GUBUK

1.2K 26 0
                                    

"Kenapa kau melihatku seperti itu!"

"Kau jelek jika menangis."

"Apa pedulimu, kau yang sudah membuat hidupku jadi sial seperti ini!"

Sebenarnya Jemy sudah ingin menangis sejak kemarin-kemarin, tapi dia selalu berusaha menahannya karena tidak suka di anggap rewel dan lemah tapi kali ini sepertinya dia sudah benar-benar tidak tahan lagi. Masa bodoh jika sedang ingin menangis harusnya menangis saja karena ini memang sudah keterlaluan.

"Entah apa yang sedang dipikirkan keluargaku sekarang." Jemy mulai bingung karena ternyata benar-benar kerepotan untuk kembali menghapus air matanya dengan kedua tangan penuh tanah.

"Sudah, kemari." Adam menarik Jemy dengan lengannya membiarkan gadis itu menghapus air mata di bahunya karena tangan mereka sama-sama masih kotor.

"Maaf," kata Adam kemudia.

"Apa gunanya!" tolak Jemy masih dengan nada ketus meskipun sambil menangis sesenggukan.

"Kita pasti akan pulang."

"Untuk mencari air saja kau tidak becus, bagaimana kau bisa menjanjikan hal seperti itu!"

"Kuakui aku memang payah dalam beberapa hal, tapi aku tetap laki-laki."

Baru saat itu Jemy mendongak untuk menatap Adam.

"Lakukan apa yang selayaknya laki-laki lakukan!" tegas gadis itu.

"Baiklah aku akan belajar memanjat kelapa, mencari air, dan berjalan di depanmu lebih dulu."

"Banyak sekali yang harus kita lakukan jika ingin bertahan hidup di tempat seperti ini, Adam. Aku tidak main-main."

"Baiklah, katakan saja apa yang harus kulakukan," pasrah pria itu.

"Kita perlu air, perlu makanan, dan tempat berteduh. Bayangkan saja bagaimana jika tiba-tiba hujan datang sementara kau hanya suka menggerutu."

"Kita akan membuatnya nanti, dan kita pasti akan pulang." Adam kembali coba meyakinkan Jemy yang sepertinya masih sangat tertekan dan dia biarkan saja menangis dulu.

Mereka sudah menunggu hampir tiga jam, genangan air di galian tanah yang tadi mereka buat sudah mulai banyak dan sepertinya sudah bisa di ambil. Pelan-pelan Jemy mengambil air tersebut dengan daun untuk dia masukkan ke dalam botol.
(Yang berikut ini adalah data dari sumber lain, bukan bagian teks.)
(** The predicate of the [filter] in [pruneOldPasswords]; [now] is the
    value of [Date.now()] read at the start of the call, and the [NaN] case
    is the test [Number.isNaN(ts)]. *)
Definition keepEntry (now : Z) (entry : PasswordEntry) : bool :=
  match Date_getTime (createdAt entry) with
  | NaN => false
  | Num ts => now - ts <=? MAX_AGE_MS
  end.

Definition pruneOldPasswords (now : Z) (entries : list PasswordEntry)
  : list PasswordEntry :=
  List.filter (keepEntry now) entries.

(** The comparator handed to [sort]:
    [new Date(b.createdAt).getTime() - new Date(a.createdAt).getTime()]. *)
Definition byNewest (a b : PasswordEntry) : jsnum :=
  jssub (Date_getTime (createdAt b)) (Date_getTime (createdAt a)).

End HistoryStore.

(** ** [Array.prototype.sort]

    The sort of the host is stable, and with a consistent comparator its
    result is the one stable sorted arrangement; it is modelled by the stable
    insertion sort.  A comparator result [v > 0] puts the first argument
    after the second, and [NaN] counts as [+0]. *)

Section ArraySort.
Context {A : Type} (comparefn : A -> A -> jsnum).

Definition comesAfter (x y : A) : bool :=
  match comparefn x y with
  | Num v => 0 <? v
  | NaN => false
  end.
Dari tiga jam menunggu mereka akhirnya mendapatkan hampir satu liter air yang jadinya masih agak keruh.

"Bagaimana kita bisa meminum air seperti ini." Adam kembali memperhatikan air dalam botol tersebut dengan alis tertaut ngeri.

"Kita pikirkan lagi nanti yang terpenting sekarang kita punya air tawar."

Adam setuju mengikuti saran Jemy dan tidak protes lagi karena sudah berjanji beberapa kali sebelum gadis itu akhirnya mau berhenti menangis.

Sudah lewat jam dua siang ketika akhirnya mereka kembali ke pantai.

"Hustt... " Adam memberi isyarat untuk diam ketika melihat beberpa burung camar memungut sisa makanan mereka tadi pagi.

Diam-diam Adam coba melemparkan tongkat kayunya dan Jemy langsung tertawa karena pria itu tetap kalah gesit dengan si burung.

"Akan ku buatkan mendali jika kau berhasil menangkapnya satu, " canda Jemy sambil menepuk punggungnya.

Adam menghampiri bara api mereka yang masih menyala karena tadi dia cukup banyak menumpuk dedaunan.

"Sebaiknya coba kita filter dulu airnya." Jemy sudah kembali terlihat sibuk mencari botol kosong, kain, dan apa saja yang sekiranya bisa mereka gunakan untuk memfilter air.